[R-SIG-Finance] Implied Probability Distribution
Ravi S. Shankar
ravis at ambaresearch.com
Thu Aug 30 10:42:36 CEST 2007
Hi R users,
First let me thank Krishna and Anup.
Based on the suggestions I have given the r code along with the sample
data.
Sample data of the nifty index call options that I am using.
Date Expiry Strike Price spot InterestRate Time_Mat
6/28/2002 25/07/2002 1090 7.5 1057.8 0.0698
0.075396825
6/28/2002 25/07/2002 1120 2.25 1057.8 0.0698
0.075396825
6/28/2002 25/07/2002 1110 3.5 1057.8 0.0698
0.075396825
6/28/2002 25/07/2002 1100 5.65 1057.8 0.0698
0.075396825
6/28/2002 25/07/2002 1080 9.55 1057.8 0.0698
0.075396825
6/28/2002 25/07/2002 1070 13 1057.8 0.0698
0.075396825
6/28/2002 25/07/2002 1060 17.7 1057.8 0.0698
0.075396825
6/28/2002 25/07/2002 1050 23.35 1057.8 0.0698
0.075396825
6/28/2002 25/07/2002 1040 28.1 1057.8 0.0698
0.075396825
6/28/2002 25/07/2002 1020 45 1057.8 0.0698
0.075396825
6/28/2002 25/07/2002 1030 38.5 1057.8 0.0698
0.075396825
And the sample code that I am using.
indexdata<-read.table("clipboard",header=T)
n<-length(indexdata[,6])
impvol=delta=0
for(i in 1:n)
{
impvol[i]<-GBSVolatility(indexdata[i,4],"c",indexdata[i,5],indexdata[i,3
],indexdata[i,7],indexdata[i,6],0,0.0001,10000)
}
indexdata<-data.frame(indexdata,impvol)
for(i in 1:n)
{
delta[i]<-GBSGreeks("delta","c",indexdata[i,5],indexdata[i,3],indexdata[
i,7],indexdata[i,6],0,indexdata[i,8])
}
indexdata<-data.frame(indexdata,delta)
tt<-splinefun(indexdata$delta,indexdata$impvol,method="natural",ties="me
an")
splinecoef <- get("z", envir = environment(tt))

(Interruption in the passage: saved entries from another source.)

(** The nexthops for [w] behind [v]; [v] is at [p], [root] is the root of the tree. *)
Definition nexthops_via (root p : positive) (v w : vertex) : res (list vertex_nexthop) :=
  vlim ← lsa_length (v_lsa v);
  wlim ← lsa_length (v_lsa w);
  let inherit := Ok (foldl (λ a nh, ospf_nexthop_add_unique (Vnh (nh_oi nh) (nh_router nh) p) a) (v_nexthop w) (v_nexthop v)) in
  if bool_decide (p = root) then
    new ← (if v_type w =? OSPF_VERTEX_ROUTER
           then root_to_router (S (Z.to_nat vlim)) p (v_lsa v) (v_lsa w) (v_id v) (v_id w) None
           else root_to_network (S (Z.to_nat vlim)) p (v_lsa v) (v_id w) None);
    Ok (v_nexthop w ++ new)
  else if v_type v =? OSPF_VERTEX_NETWORK then
    match list_find (λ x, nh_parent x = root) (v_nexthop v) with
    | Some (_, x) =>
        new ← network_to_router (S (Z.to_nat wlim)) p (nh_oi x) (v_lsa w) (v_id v) None;
        Ok (v_nexthop w ++ new)
    | None => inherit
    end
  else inherit.

Definition ospf_nexthop_calculation (v w : positive) : ST spf unit :=
  vx ← vread v;
  wx ← vread w;
  s ← st_get;
  l ← st_lift (nexthops_via (sp_root s) v vx wx);
  vupd w (set_v_nexthop l).

(** * The calculation *)

Fixpoint network_by_id (l : list ospf_lsa) (id : Z) : res (option ospf_lsa) :=
  match l with
  | [] => Ok None
  | lsa :: l =>
      i ← lsa_id (l_data lsa);
      if i =? id then Ok (Some lsa) else network_by_id l id
  end.

(** ospf_lsa_lookup and ospf_lsa_lookup_by_id, for the types the calculation asks for. *)
Definition router_lookup (id adv_router : Z) : option ospf_lsa := sa_routers area !! (id, adv_router).

(** The LSA that the link of [v] at [p] leads to, and the next link. *)
Definition link_target (v : list Z) (p : Z) : res (Z * option ospf_lsa) :=
  vtype ← lsa_type v;
  if vtype =? OSPF_ROUTER_LSA then
    next ← next_link v p;
    type ← link_type v p;
    if type =? LSA_LINK_TYPE_STUB then Ok (next, None)
    else if (type =? LSA_LINK_TYPE_POINTOPOINT) || (type =? LSA_LINK_TYPE_VIRTUALLINK) then
      id ← link_id v p;
      Ok (next, router_lookup id id)
    else if type =? LSA_LINK_TYPE_TRANSIT then
      id ← link_id v p;
      w ← network_by_id (sa_networks area) id;
      Ok (next, w)
    else Ok (next, None)
  else
    r ← get32 v p;
    Ok (p + 4, router_lookup r r).

(** The distance of a vertex behind the link of [v] at [l]. *)
Definition link_distance (v : vertex) (l : Z) : res Z :=
  vtype ← lsa_type (v_lsa v);
  if vtype =? OSPF_ROUTER_LSA then
    m ← link_metric (v_lsa v) l;
    Ok (u32 (v_distance v + m))
  else Ok (v_distance v).

(** Steps (b), (c) and (d) for the LSA [w_lsa] behind the link of [v] at [l]. *)
Definition spf_consider (v : positive) (l : Z) (w_lsa : ospf_lsa) : ST spf unit :=
  vx ← vread v;
  maxage ← st_lift (IS_LSA_MAXAGE now w_lsa);
  if (maxage : bool) then mret tt
  else
    back ← st_lift (ospf_lsa_has_link (l_data w_lsa) (v_lsa vx));
    if negb back then mret tt
    else
      has ← ospf_spf_has_vertex (l_data w_lsa);
      if (has : bool) then mret tt
      else
        w ← ospf_vertex_new w_lsa;
        d ← st_lift (link_distance vx l);
        vupd w (set_v_distance d);;
        wx ← vread w;
        node ← ospf_vertex_lookup (v_id wx) (v_type wx);
        match node with
        | None =>
            ospf_nexthop_calculation v w;;
            ospf_install_candidate w
        | Some cw =>
            cx ← vread cw;
            if v_distance cx <? v_distance wx then ospf_vertex_free w
            else if v_distance cx =? v_distance wx then
              ospf_nexthop_calculation v w;;
              wx ← vread w;
              vupd cw (λ c, set_v_nexthop (ospf_nexthop_merge (v_nexthop c) (v_nexthop wx)) c);;
              ospf_vertex_free w
            else
              ospf_nexthop_calculation v w;;
              ospf_vertex_free cw;;
              st_modify (λ s, set_sp_candidate (without cw (sp_candidate s)) s);;
              ospf_install_candidate w
        end.

Fixpoint spf_next_loop (fuel : nat) (v : positive) (p lim : Z) : ST spf unit :=
  if p <? lim then
    match fuel with
    | O => st_lift (Fail OutOfFuel)
    | S fuel =>
        vx ← vread v;
        t ← st_lift (link_target (v_lsa vx) p);
        match t.2 with
        | None => mret tt
        | Some w_lsa => spf_consider v p w_lsa
        end;;
        spf_next_loop fuel v t.1 lim
    end
  else mret tt.
(** * First hops *)

(** The links of a router-LSA to the vertex with the id [id]. *)
Definition body_links (b : lsa_body) : list rlink := match b with RouterBody _ ls => ls | NetworkBody _ => [] end.
Definition links_id (ls : list rlink) (id : Z) (l : rlink) : Prop :=
  l ∈ ls ∧ rl_id l = id ∧ rl_type l ≠ LSA_LINK_TYPE_STUB ∧ rl_type l ≠ LSA_LINK_TYPE_VIRTUALLINK.
Definition link_to (k : key) (id : Z) (l : rlink) : Prop := ∃ b, body k = Some b ∧ links_id (body_links b) id l.

(** The address that an interface is known by in the links of the root. *)
Definition if_known (oi : spf_if) : option Z :=
  if decide (si_type oi = IFTYPE_POINTOPOINT) then si_destination oi else Some (si_address oi).

(** [(i, a)] is a first hop on a way of the length [d] from the root to a vertex: the
    interface of the number [i] and the address [a] of the next router, 0 for a network
    the root is on.  The flag tells whether the vertex is a neighbor of the root.
    - A router with a point-to-point link of the root: the interface has the address that
      the link of the root gives, the next router the one that a link back to the root gives.
    - A network of the root: the interface is the one of the link of the root.
    - A router on a network of the root: the interface is that of the network, the
      address the one that the router gives for the network.
    - Any other vertex has the first hops of the vertices before it. *)
Inductive hop : bool → key → Z → nat * Z → Prop :=
  | hop_router i k c l l2 oi :
      k.1 = OSPF_ROUTER_LSA → edge root_key k c →
      link_to root_key k.2 l → rl_type l = LSA_LINK_TYPE_POINTOPOINT → link_to k root_key.2 l2 →
      sa_oiflist area !! i = Some oi → si_address oi = rl_data l → hop true k c (i, rl_data l2)
  | hop_network i k c l oi :
      k.1 ≠ OSPF_ROUTER_LSA → edge root_key k c → link_to root_key k.2 l →
      sa_oiflist area !! i = Some oi → if_known oi = Some (rl_data l) → hop true k c (i, 0)
  | hop_attached n k d c i a l :
      hop true n d (i, a) → n.1 = OSPF_NETWORK_LSA → edge n k c → link_to k n.2 l → hop false k (d + c) (i, rl_data l)
  | hop_inherit b j k d c h :
      hop b j d h → (j.1 = OSPF_NETWORK_LSA → b = false) → edge j k c → hop false k (d + c) h.
(* ===== verification/OspfSpfRead.v ===== *)
(** Reading LSAs: the loops of ospfd/ospf_spf.c over the octets of well-formed LSAs see
    the links that [decode] finds, and none of them leaves an LSA or runs for ever. *)

From S2P Require Import Prelude Prefix Stream StreamCalc OspfLsa OspfIf OspfSpf OspfSpfGraph.

(** * Decoded LSAs *)

Ltac res_inv H :=
  repeat match type of H with
  | (_ ≫= _) = Ok _ => let a := fresh "x" in let E := fresh "E" in apply res_bind_Ok in H as (a & E & H); cbv beta in H
  end.

Lemma c_assert_Ok b u : c_assert b = Ok u → b = true.
Proof. by destruct b. Qed.

Record link_at (d : list Z) (l : Z) (x : rlink) : Prop := LinkAt {
  la_id : link_id d l = Ok (rl_id x);
  la_data : link_data d l = Ok (rl_data x);
  la_type : link_type d l = Ok (rl_type x);
  la_metric : link_metric d l = Ok (rl_metric x);
  la_next : next_link d l = Ok (l + 12);
}.

Lemma dec_link_at d l x : dec_link d l = Ok x → link_at d l x.
Proof.
  unfold dec_link. intros H. res_inv H. destruct (Z.eqb_spec x3 0) as [->|]; [|done]. injection H as <-.
  split; cbn; try done. unfold next_link. rewrite E2. done.
Qed.

Lemma dec_links_at n l d ls :
  dec_links n l d = Ok ls → length ls = n ∧ ∀ i x, ls !! i = Some x → link_at d (l + 12 * Z.of_nat i) x.
Proof.
  revert l ls. induction n as [|n IH]; intros l ls H; cbn in H; [injection H as <-; split; [done|]; by intros i x ?|].
  res_inv H. injection H as <-. destruct (IH _ _ E0) as [Hl Hx]. split; [cbn; lia|].
  intros [|i] y Hy; cbn in Hy.
  - injection Hy as <-. replace (l + 12 * Z.of_nat 0) with l by lia. by apply dec_link_at.
  - replace (l + 12 * Z.of_nat (S i)) with (l + 12 + 12 * Z.of_nat i) by lia. by apply Hx.
Qed.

k<-indexdata$spot*exp(((indexdata$InterestRate)+0.5*(splinecoef$y)^2)*(i
ndexdata$Time_Mat)-(qnorm(splinecoef$x)*(splinecoef$y)*sqrt(indexdata$Ti
me_Mat)))
call_price<-GBSOption(TypeFlag = "c", S = indexdata[1,5], X =k, Time
=indexdata[1,7], r =indexdata[1,6], b = 0, sigma =splinecoef$y)
hh<-data.frame(indexdata$Strike,indexdata$Price,indexdata$spot)
mm<-data.frame(k,call_price at price,indexdata$spot)
final_data<-data.frame(rbind(as.matrix(hh),as.matrix(mm)))
final_data1<-final_data[order(final_data$indexdata.Strike),]
i=final_data1$indexdata.spot-final_data1$indexdata.Strike
final_data1<-data.frame(final_data1,i)
c2<-final_data1[(order(abs(final_data1[,4]))[1]),2]
c3<-final_data1[((order(abs(final_data1[,4]))[1])+1),2]
c1<-final_data1[((order(abs(final_data1[,4]))[1])-1),2]
imp_prob<-exp(indexdata[1,6]*indexdata[1,7])*((c1+c3-(2*c2))/16)
Now I have the following question:
The differences between the strikes are not even. I have used (4)^2 in
computing imp_prob.
Please tell me if I am proceeding in the correct direction in my
computing of implied probability.
Thank you in advance for your response.
Regards,
Ravi Shankar S
-----Original Message-----
From: Krishna Kumar [mailto:kriskumar at earthlink.net]
Sent: Wednesday, August 22, 2007 7:37 AM
To: Ravi S. Shankar
Cc: r-sig-finance at stat.math.ethz.ch
Subject: Re: [R-SIG-Finance] Implied Probability Distribution
> Using non overlapping data of one month call option I have estimated
the
> implied volatility using the GBSVolatility of fOptions. Using these
> implied volatilities I have obtained delta using GBSGreeks of the same
> package.
>
> Using the natural splines I have plotted the implied volatility and
> delta.
>
>
>
> I have two questions (this might be trivial but would be glad for
> insight):
>
> 1) How do I extrapolate to obtain the tail?
>
I am afraid there is no easy answer to this either you could flat
forward extrapolate or use your fitted functional form/spline to
extrapolate and obtain the vols for those strikes in the wings.
Stability is the key and using something that is too flexible could
sometimes hurt in this case.
> 2) How do I back out the option price? (We can use the Black- Scholes
> model (GBSOption of fOptions), however my understanding is it requires
> implied volatility and strike, but we have implied volatility and
delta)
>
>
>
I couldn't find a version of the Breeden & Litzenberger paper but here
is an easy read on this use eqn 3 on Page-4.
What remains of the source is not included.